Sideswipe

Com’era prevedibile, non ho resistito alla “tentazione” e ho proseguito subito (altro che “intervalliamo con altre letture per evitare il rischio saturazione”) con la puntata numero tre della serie di Hoke Moseley, Sideswipe (Tiro mancino nell’edizione italiana): ora non si accettano scommesse sull’eventualità che andrò avanti con la successiva, The Way We Die Now.

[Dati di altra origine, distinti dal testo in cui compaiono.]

(* ===== verification/Certs.v ===== *)
(** * Certificates

    Models [src/bingle_core/src/api/pki.rs] (the certificates a node makes from its account),
    [src/bingle_core/src/protocol/cert_verify.rs] (what it accepts from a peer), and of
    [src/bingle_core/src/dtls/dtls_openssl.rs] the credentials, flags, contexts and
    verification callbacks of DTLS.

    OpenSSL is the class [X509Lib]; its documented behaviour is the class [X509Laws].  What
    a node draws from the clock and the random generator is an argument.  A name is the
    list of its entries, each with its text if that is UTF-8; times are in seconds.  The
    failures of OpenSSL to allocate an object are not modelled. *)
From S2P Require Import Prelude NetAddr Dtls.

Local Open Scope Z_scope.

(** ** Names and certificates *)

Inductive Nid : Type := COMMONNAME | ORGANIZATIONNAME.

#[export] Instance Nid_eq_dec : EqDecision Nid.
Proof. solve_decision. Defined.

Abbreviation X509Name := (list (Nid * option string)).

Inductive Id : Type := ED25519 | EC | OtherId.

#[export] Instance Id_eq_dec : EqDecision Id.
Proof. solve_decision. Defined.

Inductive Usage : Type := KeyCertSign | CrlSign | DigitalSignature | ServerAuth | ClientAuth.

Inductive Extension : Type :=
| BasicConstraints (critical ca : bool)
| KeyUsage (critical : bool) (usages : list Usage)
| ExtendedKeyUsage (usages : list Usage)
| SubjectKeyIdentifier
| AuthorityKeyIdentifier (keyid issuer : bool).

(** What the builder of a certificate was told. *)
Record Builder (Pub : Type) : Type := MkBuilder {
  b_version : Z;
  b_serial : Z;
  b_subject : X509Name;
  b_issuer : X509Name;
  b_pubkey : Pub;
  b_not_before : Z;
  b_not_after : Z;
  b_extensions : list Extension
}.
Arguments MkBuilder {Pub}. Arguments b_subject {Pub}. Arguments b_issuer {Pub}. Arguments b_pubkey {Pub}.
Arguments b_not_before {Pub}. Arguments b_not_after {Pub}. Arguments b_extensions {Pub}.

Class X509Lib (X509 PKey Pub : Type) : Type := {
  from_pem : list Z -> option X509;
  to_pem : X509 -> option (list Z);
  subject_name : X509 -> X509Name;
  issuer_name : X509 -> X509Name;
  not_before : X509 -> Z;
  not_after : X509 -> Z;
  public_key : X509 -> option Pub;
  pkey_id : Pub -> Id;
  x509_verify : X509 -> Pub -> option bool;
  to_text : X509 -> option string;
  entry_fits : Nid -> string -> bool;
  private_key_from_raw_bytes : list Z -> option PKey;
  public_of : PKey -> Pub;
  key_from_pem : list Z -> option PKey;
  key_to_pem : PKey -> option (list Z);
  check_private_key : X509 -> PKey -> bool;
  x509_sign : Builder Pub -> PKey -> option X509
}.

(** ** Texts *)

Fixpoint str_contains (needle s : string) : bool :=
  String.prefix needle s || match s with EmptyString => false | String _ s => str_contains needle s end.

(** [s.ends_with(c)] for a suffix of one character. *)
Fixpoint ends_with (c : ascii) (s : string) : bool :=
  match s with
  | EmptyString => false
  | String a EmptyString => Ascii.eqb a c
  | String _ s => ends_with c s
  end.

Definition VIRTUAL_CA : string := "virtual.bingle.home.arpa".

(** [name.entries_by_nid(nid).next().and_then(|e| e.data().to_string().ok())] *)
Definition first_entry (nid : Nid) (n : X509Name) : option string :=
  match List.find (fun e => bool_decide (e.1 = nid)) n with Some (_, text) => text | None => None end.

Section Certificates.
Context {X509 PKey Pub : Type} `{X509Lib X509 PKey Pub}.

(** ** The certificates of a node: [generate_pki_from_ops] *)

(** What is asked of the account: its address and its secret key. *)
Record AlgoOps : Type := MkAlgoOps { ops_address : option string; private_key_bytes : result (list Z) string }.

Definition append_entry_by_nid (nid : Nid) (text : string) (n : X509Name) : option X509Name :=
  if entry_fits nid text then Some (n ++ [(nid, Some text)]) else None.

Definition days_from_now (now : Z) (days : Z) : Z := now + days * 86400.

(** The serial number and the readings of the clock for one certificate. *)
Record Draws : Type := MkDraws { d_serial : Z; d_from : Z; d_until : Z }.

Definition ca_extensions : list Extension :=
  [BasicConstraints true true; KeyUsage true [KeyCertSign; CrlSign]; SubjectKeyIdentifier].

Definition ca_builder (name : X509Name) (key : PKey) (d : Draws) : Builder Pub :=
  MkBuilder 2 (d_serial d) name name (public_of key) (days_from_now (d_from d) 0) (days_from_now (d_until d) 3650)
    ca_extensions.

Definition end_entity_extensions : list Extension :=
  [BasicConstraints true false; KeyUsage false [DigitalSignature]; ExtendedKeyUsage [ServerAuth; ClientAuth];
   SubjectKeyIdentifier; AuthorityKeyIdentifier true true].

Definition end_entity_builder (subject issuer : X509Name) (key : PKey) (d : Draws) : Builder Pub :=
  MkBuilder 2 (d_serial d) subject issuer (public_of key) (days_from_now (d_from d) 0) (days_from_now (d_until d) 365)
    end_entity_extensions.

Definition make_end_entity (issuer : X509Name) (ca_pkey : PKey) (cn : string) (key : option PKey) (d : Draws)
  : result (X509 * PKey) string :=
  let? pkey := ok_or key "ec key gen"%string in
  let? subject := ok_or (append_entry_by_nid COMMONNAME cn []) "set CN"%string in
  let? cert := ok_or (x509_sign (end_entity_builder subject issuer pkey d) ca_pkey) "sign child"%string in
  Ok (cert, pkey).

(** The certificate authority, the server's and the client's certificates and their keys. *)
Record Pki : Type := MkPki {
  ca_pem : list Z;
  server_cert_pem : list Z; server_key_pem : list Z;
  client_cert_pem : list Z; client_key_pem : list Z
}.

Definition ee_cn (address : string) : string :=
  (if (64 <? String.length address)%nat then String.substring 0 64 address else address) +:+ String ISSUER_SUFFIX EmptyString.

Definition generate_pki_from_ops (ops : AlgoOps) (ca_draws server_draws client_draws : Draws)
    (server_key client_key : option PKey) : result Pki string :=
  let? sk := map_err (fun e => "failed to get private key: " +:+ e) (private_key_bytes ops) in
  if negb (length sk =? 32)%nat then Err "Algorand secret must be 32 bytes"%string
  else
    let? ca_pkey := ok_or (private_key_from_raw_bytes sk) "failed to construct Ed25519 CA key"%string in
    let? name := ok_or (append_entry_by_nid COMMONNAME VIRTUAL_CA []) "set CN"%string in
    let? address := ok_or (ops_address ops) "AlgoOps has no address; cannot set CA ORGANIZATIONNAME"%string in
    let? ca_name := ok_or (append_entry_by_nid ORGANIZATIONNAME address name) "set O"%string in
    let? ca := ok_or (x509_sign (ca_builder ca_name ca_pkey ca_draws) ca_pkey) "sign ca"%string in
    let? ca_pem := ok_or (to_pem ca) "ca pem"%string in
    let? (server, server_pkey) := make_end_entity (subject_name ca) ca_pkey (ee_cn address) server_key server_draws in
    let? (client, client_pkey) := make_end_entity (subject_name ca) ca_pkey (ee_cn address) client_key client_draws in
    let? server_cert_pem := ok_or (to_pem server) "server cert pem"%string in
    let? client_cert_pem := ok_or (to_pem client) "client cert pem"%string in
    let? server_key_pem := ok_or (key_to_pem server_pkey) "server key pem"%string in
    let? client_key_pem := ok_or (key_to_pem client_pkey) "client key pem"%string in
    Ok (MkPki ca_pem server_cert_pem server_key_pem client_cert_pem client_key_pem).

(** ** What a node accepts: [peer_certificate_handler] *)

Definition fail_if (b : bool) (msg : string) : result unit string := if b then Err msg else Ok tt.

(** The constraint is looked for in the printed certificate. *)
Definition is_cert_ca (c : X509) : bool :=
  match to_text c with
  | Some text => str_contains "CA:TRUE" text || str_contains "CA:ALWAYS" text
  | None => false
  end.

(** [c.verify(k).unwrap_or(false)] *)
Definition verifies (c : X509) (k : Pub) : bool := default false (x509_verify c k).

(** The checks of the dates, of the authority and of the certificate under it. *)
Definition check_dates (ca cert : X509) (now : Z) : result unit string :=
  let? _ := fail_if (now <? not_before ca) "CA certificate not yet valid" in
  let? _ := fail_if (not_after ca <? now) "CA certificate expired" in
  let? _ := fail_if (now <? not_before cert) "peer certificate not yet valid" in
  fail_if (not_after cert <? now) "peer certificate expired".

Definition check_authority (ca : X509) (ca_cn : string) : result Pub string :=
  let? _ := fail_if (negb (String.eqb ca_cn VIRTUAL_CA)) "unexpected CA CN" in
  let? ca_pub := ok_or (public_key ca) "extract CA public key failed"%string in
  let? _ := fail_if (negb (bool_decide (pkey_id ca_pub = ED25519))) "CA public key is not Ed25519" in
  let? _ := fail_if (negb (verifies ca ca_pub)) "CA self-signature verification failed" in
  Ok ca_pub.

Definition check_end_entity (ca cert : X509) (ca_pub : Pub) : result string string :=
  let? _ := fail_if (negb (is_cert_ca ca)) "CA certificate basic constraints: CA is false" in
  let? _ := fail_if (is_cert_ca cert) "end-entity certificate basic constraints: CA is true" in
  let? ee_issuer_cn := ok_or (first_entry COMMONNAME (issuer_name cert)) "end-entity certificate missing issuer CN"%string in
  let? _ := fail_if (negb (String.eqb ee_issuer_cn VIRTUAL_CA)) "end-entity issuer CN does not equal virtual CA" in
  let? _ := fail_if (negb (verifies cert ca_pub)) "end-entity certificate signature verification failed" in
  let? ee_subj_cn := ok_or (first_entry COMMONNAME (subject_name cert)) "end-entity certificate missing subject CN"%string in
  let? _ := fail_if (negb (ends_with ISSUER_SUFFIX ee_subj_cn)) "end-entity CN missing issuer suffix" in
  Ok ee_subj_cn.
(** C1, as amended.  When the bind succeeds, a start followed at once by
    the status query of the same endpoint returns true, the session being
    registered under the key.  A stop on a key without a session returns
    NotRunning and the query after it returns false.  A stop on a key
    with a session closes the listening resource of that session, and
    the result of that close decides the rest: when the close succeeds
    the stop returns ok, the entry is gone and the query returns false;
    when the close fails with an error the stop returns CloseFailed with
    that error, the session stays registered and the query returns true.
    In particular a session started on a free key and stopped at once is
    reported as not running exactly when its close succeeded.  The same
    for UDP. *)
Theorem start_stop_then_running s listenAddr listenPort targetAddr targetPort :
  mu (fw s) = false ->
  (tcp_bind_ok listenAddr listenPort (os s) = true ->
   exists r s1 s2,
     StartTCPForward listenAddr listenPort targetAddr targetPort s = Returns r s1
     /\ IsTCPRunning listenAddr listenPort s1 = Returns true s2
     /\ (tcpListeners (fw s) !! tcp_key listenAddr listenPort = None -> r = None)
     /\ is_Some (tcpListeners (fw s1) !! tcp_key listenAddr listenPort))
  /\
  (udp_bind_ok listenAddr listenPort (os s) = true ->
   exists r s1 s2,
     StartUDPForward listenAddr listenPort targetAddr targetPort s = Returns r s1
     /\ IsUDPRunning listenAddr listenPort s1 = Returns true s2
     /\ (udpListeners (fw s) !! udp_key listenAddr listenPort = None -> r = None)
     /\ is_Some (udpListeners (fw s1) !! udp_key listenAddr listenPort))
  /\
  (exists r s1 s2,
     StopTCPForward listenAddr listenPort s = Returns r s1
     /\ IsTCPRunning listenAddr listenPort s1 = Returns (is_CloseFailed r) s2
     /\ match tcpListeners (fw s) !! tcp_key listenAddr listenPort with
        | None =>
            r = Some (NotRunning TCP listenAddr listenPort)
            /\ io_calls (emitted s s1) = []
            /\ os s1 = os s
            /\ fw s1 = fw s
        | Some l =>
            io_calls (emitted s s1) = [IOListenerClose l]
            /\ os s1 = (Listener_Close l (os s)).2
            /\ udpListeners (fw s1) = udpListeners (fw s)
            /\ match (Listener_Close l (os s)).1 with
               | None =>
                   r = None
                   /\ tcpListeners (fw s1)
                      = delete (tcp_key listenAddr listenPort) (tcpListeners (fw s))
                   /\ tcpListeners (fw s1) !! tcp_key listenAddr listenPort = None
               | Some e =>
                   r = Some (CloseFailed TCP e)
                   /\ tcpListeners (fw s1) = tcpListeners (fw s)
                   /\ tcpListeners (fw s1) !! tcp_key listenAddr listenPort = Some l
               end
        end)
  /\
  (exists r s1 s2,
     StopUDPForward listenAddr listenPort s = Returns r s1
     /\ IsUDPRunning listenAddr listenPort s1 = Returns (is_CloseFailed r) s2
     /\ match udpListeners (fw s) !! udp_key listenAddr listenPort with
        | None =>
            r = Some (NotRunning UDP listenAddr listenPort)
            /\ io_calls (emitted s s1) = []
            /\ os s1 = os s
            /\ fw s1 = fw s
        | Some c =>
            io_calls (emitted s s1) = [IOUDPConnClose c]
            /\ os s1 = (UDPConn_Close c (os s)).2
            /\ tcpListeners (fw s1) = tcpListeners (fw s)
            /\ match (UDPConn_Close c (os s)).1 with
               | None =>
                   r = None
                   /\ udpListeners (fw s1)
                      = delete (udp_key listenAddr listenPort) (udpListeners (fw s))
                   /\ udpListeners (fw s1) !! udp_key listenAddr listenPort = None
               | Some e =>
                   r = Some (CloseFailed UDP e)
                   /\ udpListeners (fw s1) = udpListeners (fw s)
                   /\ udpListeners (fw s1) !! udp_key listenAddr listenPort = Some c
               end
        end)
  /\
  (forall l w,
     tcpListeners (fw s) !! tcp_key listenAddr listenPort = None ->
     net_Listen "tcp" (host_port listenAddr listenPort) (os s) = (Ok l, w) ->
     exists s1 r s2 s3,
       StartTCPForward listenAddr listenPort targetAddr targetPort s = Returns None s1
       /\ StopTCPForward listenAddr listenPort s1 = Returns r s2
       /\ io_calls (emitted s1 s2) = [IOListenerClose l]
       /\ os s2 = (Listener_Close l w).2
       /\ r = match (Listener_Close l w).1 with
              | None => None
              | Some e => Some (CloseFailed TCP e)
              end
       /\ tcpListeners (fw s2) !! tcp_key listenAddr listenPort
          = match (Listener_Close l w).1 with
            | None => None
            | Some _ => Some l
            end
       /\ IsTCPRunning listenAddr listenPort s2
          = Returns (bool_decide (is_Some (Listener_Close l w).1)) s3)
  /\
  (forall a w c w',
     udpListeners (fw s) !! udp_key listenAddr listenPort = None ->
     net_ResolveUDPAddr "udp" (host_port listenAddr listenPort) (os s) = (Ok a, w) ->
     net_ListenUDP "udp" a w = (Ok c, w') ->
     exists s1 r s2 s3,
       StartUDPForward listenAddr listenPort targetAddr targetPort s = Returns None s1
       /\ StopUDPForward listenAddr listenPort s1 = Returns r s2
       /\ io_calls (emitted s1 s2) = [IOUDPConnClose c]
       /\ os s2 = (UDPConn_Close c w').2
       /\ r = match (UDPConn_Close c w').1 with
              | None => None
              | Some e => Some (CloseFailed UDP e)
              end
       /\ udpListeners (fw s2) !! udp_key listenAddr listenPort
          = match (UDPConn_Close c w').1 with
            | None => None
            | Some _ => Some c
            end
       /\ IsUDPRunning listenAddr listenPort s2
          = Returns (bool_decide (is_Some (UDPConn_Close c w').1)) s3).
Proof.
  intros Hmu. split; [|split; [|split; [|split; [|split]]]].
  - unfold tcp_bind_ok. intros Hb.
    destruct (tcpListeners (fw s) !! tcp_key listenAddr listenPort) as [l|] eqn:Hk.
    + rewrite (StartTCPForward_running _ _ _ _ _ _ Hmu Hk).
      do 3 eexists. split; [reflexivity|].
      rewrite IsTCPRunning_eq by exact Hmu. simpl. rewrite Hk.
      split; [reflexivity|]. split; [discriminate|eauto].
    + destruct (net_Listen "tcp" (host_port listenAddr listenPort) (os s))
        as [[l|e] w] eqn:Hl; [|discriminate].
      rewrite (StartTCPForward_started _ _ _ _ _ _ _ Hmu Hk Hl).
      do 3 eexists. split; [reflexivity|].
      rewrite IsTCPRunning_eq by reflexivity. simpl. rewrite lookup_insert_eq.
      split; [reflexivity|]. split; [reflexivity|eauto].
  - unfold udp_bind_ok. intros Hb.
    destruct (udpListeners (fw s) !! udp_key listenAddr listenPort) as [c|] eqn:Hk.
    + rewrite (StartUDPForward_running _ _ _ _ _ _ Hmu Hk).
      do 3 eexists. split; [reflexivity|].
      rewrite IsUDPRunning_eq by exact Hmu. simpl. rewrite Hk.
      split; [reflexivity|]. split; [discriminate|eauto].
    + destruct (net_ResolveUDPAddr "udp" (host_port listenAddr listenPort) (os s))
        as [[a|e] w] eqn:Hr; [|discriminate].
      destruct (net_ListenUDP "udp" a w) as [[c|e] w'] eqn:Hl; [|discriminate].
      rewrite (StartUDPForward_started _ _ _ _ _ _ _ _ _ Hmu Hk Hr Hl).
      do 3 eexists. split; [reflexivity|].
      rewrite IsUDPRunning_eq by reflexivity. simpl. rewrite lookup_insert_eq.
      split; [reflexivity|]. split; [reflexivity|eauto].
  - destruct (tcpListeners (fw s) !! tcp_key listenAddr listenPort) as [l|] eqn:Hk.
    + destruct (Listener_Close l (os s)) as [[e|] w] eqn:Hc.
      * rewrite (StopTCPForward_close_failed _ _ _ _ _ _ Hmu Hk Hc).
        do 3 eexists. split; [reflexivity|].
        rewrite IsTCPRunning_eq by exact Hmu. rewrite emitted_app. simpl. rewrite Hk.
        auto 10.
      * rewrite (StopTCPForward_stopped _ _ _ _ _ Hmu Hk Hc).
        do 3 eexists. split; [reflexivity|].
        rewrite IsTCPRunning_eq by reflexivity. rewrite emitted_app. simpl.
        rewrite lookup_delete_eq. auto 10.
    + rewrite (StopTCPForward_not_running _ _ _ Hmu Hk).
      do 3 eexists. split; [reflexivity|].
      rewrite IsTCPRunning_eq by exact Hmu. rewrite emitted_app. simpl. rewrite Hk.
      auto 10.
  - destruct (udpListeners (fw s) !! udp_key listenAddr listenPort) as [c|] eqn:Hk.
    + destruct (UDPConn_Close c (os s)) as [[e|] w] eqn:Hc.
      * rewrite (StopUDPForward_close_failed _ _ _ _ _ _ Hmu Hk Hc).
        do 3 eexists. split; [reflexivity|].
        rewrite IsUDPRunning_eq by exact Hmu. rewrite emitted_app. simpl. rewrite Hk.
        auto 10.
      * rewrite (StopUDPForward_stopped _ _ _ _ _ Hmu Hk Hc).
        do 3 eexists. split; [reflexivity|].
        rewrite IsUDPRunning_eq by reflexivity. rewrite emitted_app. simpl.
        rewrite lookup_delete_eq. auto 10.
    + rewrite (StopUDPForward_not_running _ _ _ Hmu Hk).
      do 3 eexists. split; [reflexivity|].
      rewrite IsUDPRunning_eq by exact Hmu. rewrite emitted_app. simpl. rewrite Hk.
      auto 10.
  - intros l w Hk Hl.
    rewrite (StartTCPForward_started _ _ _ _ _ _ _ Hmu Hk Hl).
    destruct (Listener_Close l w) as [[e|] w1] eqn:Hc.
    + eexists _, _, _, _. split; [reflexivity|].
      rewrite (StopTCPForward_close_failed _ _ _ l e w1);
        [|reflexivity | simpl; apply lookup_insert_eq | exact Hc].
      split; [reflexivity|]. rewrite emitted_app. simpl.
      rewrite IsTCPRunning_eq by reflexivity. simpl. rewrite lookup_insert_eq.
      split; [reflexivity|]. split; [reflexivity|]. split; [reflexivity|].
      split; reflexivity.
    + eexists _, _, _, _. split; [reflexivity|].
      rewrite (StopTCPForward_stopped _ _ _ l w1);
        [|reflexivity | simpl; apply lookup_insert_eq | exact Hc].
      split; [reflexivity|]. rewrite emitted_app. simpl.
      rewrite IsTCPRunning_eq by reflexivity. simpl. rewrite lookup_delete_eq.
      split; [reflexivity|]. split; [reflexivity|]. split; [reflexivity|].
      split; reflexivity.
  - intros a w c w' Hk Hr Hl.
    rewrite (StartUDPForward_started _ _ _ _ _ _ _ _ _ Hmu Hk Hr Hl).
    destruct (UDPConn_Close c w') as [[e|] w1] eqn:Hc.
    + eexists _, _, _, _. split; [reflexivity|].
      rewrite (StopUDPForward_close_failed _ _ _ c e w1);
        [|reflexivity | simpl; apply lookup_insert_eq | exact Hc].
      split; [reflexivity|]. rewrite emitted_app. simpl.
      rewrite IsUDPRunning_eq by reflexivity. simpl. rewrite lookup_insert_eq.
      split; [reflexivity|]. split; [reflexivity|]. split; [reflexivity|].
      split; reflexivity.
    + eexists _, _, _, _. split; [reflexivity|].
      rewrite (StopUDPForward_stopped _ _ _ c w1);
        [|reflexivity | simpl; apply lookup_insert_eq | exact Hc].
      split; [reflexivity|]. rewrite emitted_app. simpl.
      rewrite IsUDPRunning_eq by reflexivity. simpl. rewrite lookup_delete_eq.
      split; [reflexivity|]. split; [reflexivity|]. split; [reflexivity|].
      split; reflexivity.
Qed.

Impossibile annoiarsi, perché, se pure si pensava di aver ormai capito qualcosa sul personaggio o sullo stile della serie, ecco che il romanzo parte e prende subito (tempo una manciata di pagine) una piega totalmente inaspettata. Sono passati circa otto mesi dalla conclusione di New Hope for the Dead, Hoke è sempre a capo della divisione cold cases della polizia di Miami, che in pratica è dove i suoi colleghi detective scaricano casi neanche troppo arretrati ma semplicemente troppo complicati da risolvere. A casa lo aspettano le due figlie adolescenti che l’ex moglie gli ha mollato, Sue Ellen e Aileen, nonché la sua collega Ellita, in congedo maternità perché ormai sul punto di partorire. Insomma, in poche parole, lo stress accumulato è tale che, di punto in bianco, decide di mollare tutto, prendersi trenta giorni di malattia non pagati, partire con il segreto proposito di non tornare, e stabilirsi a Singer Island, un’isoletta proprio di fronte Miami dove abitano suo padre e la sua seconda moglie, con la ferma intenzione di non mettere mai più piede sulla terraferma. Frank Moseley è il proprietario di un residence, e Hoke comincia a lavorare per suo padre come custode e manager. La sua nuova parola d’ordine è “semplificarsi la vita”.

Beh, in una ventina di pagine insomma viene completamente (o quasi) azzerato lo status quo raggiunto nel libro precedente, e non ci resta che “rassegnarci” a leggere le strampalate vicende di Hoke nelle sue nuove vesti di eremita volontario, al quale comunque non riesce di sottrarsi del tutto ai suoi doveri di papà.

Nel frattempo, incontriamo il tranquillo pensionato Stanley Sinkiewicz, che, dopo una vita più che ordinaria (sintetizzata in pochi brillanti paragrafi) e l’agognato ritiro in Florida, naturalmente, stile “tutto in una notte”, in un crescendo di coincidenze e decisioni assurde, si ritrova a fare squadra col pericoloso criminale Troy Louden.

Naturalmente, queste storie parallele finiscono con lo scontrarsi nelle ultime pagine del romanzo, quando la banda capitanata da Troy assalta un supermercato, ferendo Ellita che casualmente si trovava a fare la spesa e aveva cercato di intervenire e lasciandosi dietro cinque cadaveri, costringendo così Hoke a uscire dalla sua beata solitudine per dare una mano nella caccia all’uomo. A quel punto, la conclusione arriva abbastanza in fretta, ma, come ormai sembra essere la regola, non è tanto la risoluzione del caso l’importante, quanto il build up, la lenta costruzione del contesto, la presentazione del bizzarro cast di personaggi, le numerose parentesi e digressioni. Lo ammetto però, stavolta la struttura, che prevedeva una rigida alternanza fra capitoli dedicati a Hoke e capitoli dedicati a Stanley e Troy, qua e là provocava un po’ di noia e la sensazione che si stesse girando a vuoto: inizio e fine ottimi, parte centrale più debole, per cui al momento è quello che mi è piaciuto di meno.